AI could make us smarter too
The online safety community could leverage the benefits as well as, or even more effectively than our adversaries. However, history tells us that the harm reducers are typically slower to adopt new technologies than the harm producers. Right now, that does certainly seem to be the case with AI.
The ‘darkening’
It is also worth noting that the AI revolution is not the only important trend impacting safety online at the moment. The widespread adoption of end2end encryption and easy access to identity obfuscation services (such as virtual private networks and private email services) are effectively ‘darkening’ the world wide web.
Whilst the darkening doesn’t mean offenders will escape detection or prosecution, it is another evolution that is forcing the online safety and law enforcement communities to adjust tactics.
Codes, regulations, and limitations
As generative AI development rushes forward, there have been a flurry of announcements trumpeting codes of conduct, internal controls, and proposed regulations. The problem with these initiatives is that they have two significant limitations. Specifically that:
- The companies that build the technology are not able to consistently control the way it is used, and
- Codes will not be followed by, and rules cannot be effectively applied to every company or user of AI technology.
It’s a simple example – but I asked Chat GPT to give me a framework for an effective online scam. Thanks to the operating rules it responded with “I’m sorry, but I can’t comply with that request.” So far so good. But then I immediately asked it “What makes some online scams work better than others?” and I got an eight-point framework of successful online scams.
The lesson from a quarter of a century of the internet is that every positive technology can be misused. Bad actors will find ways to misuse these tools. Despite the best efforts of internal trust and safety teams and regulators – AI will be used to cause harm.
Evolving Online Safety
Just as Web 2.0 technologies dated some early online safety interventions, so too is AI rendering some current services and messages obsolete. For example, our actions no longer define our digital footprint. We can’t believe what we see. Computer systems are absorbing biases and then embedding them into answers to our questions.

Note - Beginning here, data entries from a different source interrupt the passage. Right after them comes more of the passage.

(* ===== verification/OpsChromeLaws.v ===== *)
(** * Laws of the console's chrome

    The scrollback ring against the last lines, the focus of the tabs, and the
    hit test against the geometry of the screen. *)

From S2P Require Import Prelude GoLib OpsKeys OpsShell.
Import GoLib OpsShell.

Module OpsChromeLaws.

(** ** The scrollback keeps the last lines *)

Module Ring.
Import Scrollback.

Record ok (s : ring) : Prop := Ok {
  r_cap : 1 ≤ cap s; r_buf : zlen (buf s) = cap s; r_start : 0 ≤ start s < cap s; r_count : 0 ≤ count s ≤ cap s }.

Lemma New_ok n : ok (NewScrollback n).
Proof.
  unfold NewScrollback. destruct (Z.ltb_spec n 1); split; cbn [cap buf start count]; unfold zlen; rewrite ?length_replicate; lia.
Qed.
Lemma Append_ok l s : ok s → ok (Append l s).
Proof.
  intros [Hc Hb Hs Hn]. unfold Append. destruct (Z.ltb_spec (count s) (cap s)); split; cbn [cap buf start count];
    unfold zlen in *; rewrite ?length_insert; try lia.
  apply Z.rem_bound_pos; lia.
Qed.

Lemma rem_wrap a c : 0 ≤ a → 0 < c → a < 2 * c → Z.rem a c = if c <=? a then a - c else a.
Proof.
  intros Ha Hc H2. rewrite Z.rem_mod_nonneg by lia. destruct (Z.leb_spec c a).
  - rewrite <-(Z.mod_small (a - c) c) by lia. rewrite <-(Z_mod_plus_full (a - c) 1 c). f_equal. lia.
  - apply Z.mod_small. lia.
Qed.

Lemma Lines_length s : ok s → zlen (Lines s) = count s.
Proof. intros []. unfold Lines, zlen. rewrite length_fmap, length_seq. lia. Qed.
Lemma Lines_lookup s i : Lines s !! i =
  if Z.of_nat i <? count s then Some (default ""%string (buf s !! Z.to_nat (Z.rem (start s + Z.of_nat i) (cap s)))) else None.
Proof.
  unfold Lines. rewrite list_lookup_fmap. destruct (Z.ltb_spec (Z.of_nat i) (count s)).
  - by rewrite lookup_seq_lt by lia.
  - by rewrite lookup_seq_ge by lia.
Qed.

Lemma Lines_Append l s : ok s →
  Lines (Append l s) = drop (Z.to_nat (count s + 1 - cap s)) (Lines s ++ [l]).
Proof.
  intros Hok. pose proof (Lines_length s Hok) as Hlen. destruct Hok as [Hc Hb Hs Hn].
  apply list_eq. intros i. rewrite lookup_drop, !Lines_lookup. unfold zlen in *.
  unfold Append. destruct (Z.ltb_spec (count s) (cap s)) as [Hlt|Hge]; cbn [buf cap start count].
  - replace (Z.to_nat (count s + 1 - cap s)) with 0%nat by lia. rewrite Nat.add_0_l.
    rewrite (rem_wrap (start s + count s)) by lia.
    destruct (Z.ltb_spec (Z.of_nat i) (count s + 1)) as [Hi|Hi]; [|symmetry; apply lookup_ge_None_2; rewrite length_app; simpl; lia].
    destruct (decide (Z.of_nat i = count s)) as [He|He].
    + rewrite lookup_app_r by lia. replace (i - length (Lines s))%nat with 0%nat by lia.
      rewrite rem_wrap by lia. rewrite He. rewrite list_lookup_insert_eq; [done|].
      destruct (Z.leb_spec (cap s) (start s + count s)); lia.
    + rewrite lookup_app_l by lia. rewrite Lines_lookup. destruct (Z.ltb_spec (Z.of_nat i) (count s)); [|lia].
      rewrite !rem_wrap by lia. rewrite list_lookup_insert_ne; [done|].
      destruct (Z.leb_spec (cap s) (start s + count s)), (Z.leb_spec (cap s) (start s + Z.of_nat i)); lia.
  - assert (count s = cap s) by lia.
    replace (Z.to_nat (count s + 1 - cap s)) with 1%nat by lia.
    rewrite (rem_wrap (start s + 1)) by lia.
    destruct (Z.ltb_spec (Z.of_nat i) (count s)) as [Hi|Hi]; [|symmetry; apply lookup_ge_None_2; rewrite length_app; simpl; lia].
    destruct (decide (Z.of_nat i = count s - 1)) as [He|He].
    + rewrite lookup_app_r by lia. replace (1 + i - length (Lines s))%nat with 0%nat by lia.
      rewrite rem_wrap; [|destruct (Z.leb_spec (cap s) (start s + 1)); lia..].
      match goal with |- context [<[_ := _]> _ !! ?j] => replace j with (Z.to_nat (start s)) end.
      { rewrite list_lookup_insert_eq by lia. done. }
      f_equal. destruct (Z.leb_spec (cap s) (start s + 1)); case_match eqn:E; apply Z.leb_le in E || apply Z.leb_gt in E; lia.
    + rewrite lookup_app_l by lia. rewrite Lines_lookup. destruct (Z.ltb_spec (Z.of_nat (1 + i)) (count s)); [|lia].
      rewrite rem_wrap; [|destruct (Z.leb_spec (cap s) (start s + 1)); lia..].
      rewrite (rem_wrap (start s + Z.of_nat (1 + i))) by lia.
      replace (if cap s <=? (if cap s <=? start s + 1 then start s + 1 - cap s else start s + 1) + Z.of_nat i
               then (if cap s <=? start s + 1 then start s + 1 - cap s else start s + 1) + Z.of_nat i - cap s
               else (if cap s <=? start s + 1 then start s + 1 - cap s else start s + 1) + Z.of_nat i)
        with (if cap s <=? start s + Z.of_nat (1 + i) then start s + Z.of_nat (1 + i) - cap s else start s + Z.of_nat (1 + i)).
      2: { destruct (Z.leb_spec (cap s) (start s + 1)); destruct (Z.leb_spec (cap s) (start s + Z.of_nat (1 + i)));
           case_match eqn:E; apply Z.leb_le in E || apply Z.leb_gt in E; lia. }
      rewrite list_lookup_insert_ne; [done|].
      destruct (Z.leb_spec (cap s) (start s + Z.of_nat (1 + i))); lia.
Qed.

(** The last [n] of a list. *)
Definition last_of {A} (n : Z) (l : list A) : list A := drop (Z.to_nat (zlen l - n)) l.
Lemma last_of_app {A} n (a b : list A) : 0 ≤ n → last_of n (last_of n a ++ b) = last_of n (a ++ b).
Proof.
  intros Hn. unfold last_of, zlen. set (k := Z.to_nat (Z.of_nat (length a) - n)).
  rewrite <-(drop_app_le a b k) by lia. rewrite drop_drop. f_equal.
  rewrite length_drop, !length_app. lia.
Qed.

As regulators and trust and safety teams build safety guardrails, online safety needs to create the safety nets for the times when those guardrails fail. Maybe I’m taking the metaphor too far – but AI is a monster that will challenge every guardrail. It will jump it, throw us over it, and at times make us all question how we ever though we could rely on guardrails in the first place.
Just do it
More than anything, the AI evolution is hammering home the things we already know about effective online safety. We know what makes online spaces safer, and we know what is required to achieve it: A coordinated multifaceted approach based on multi-stakeholder collaboration. We just need to get on and make it happen, or our AI empowered adversaries will get too far ahead.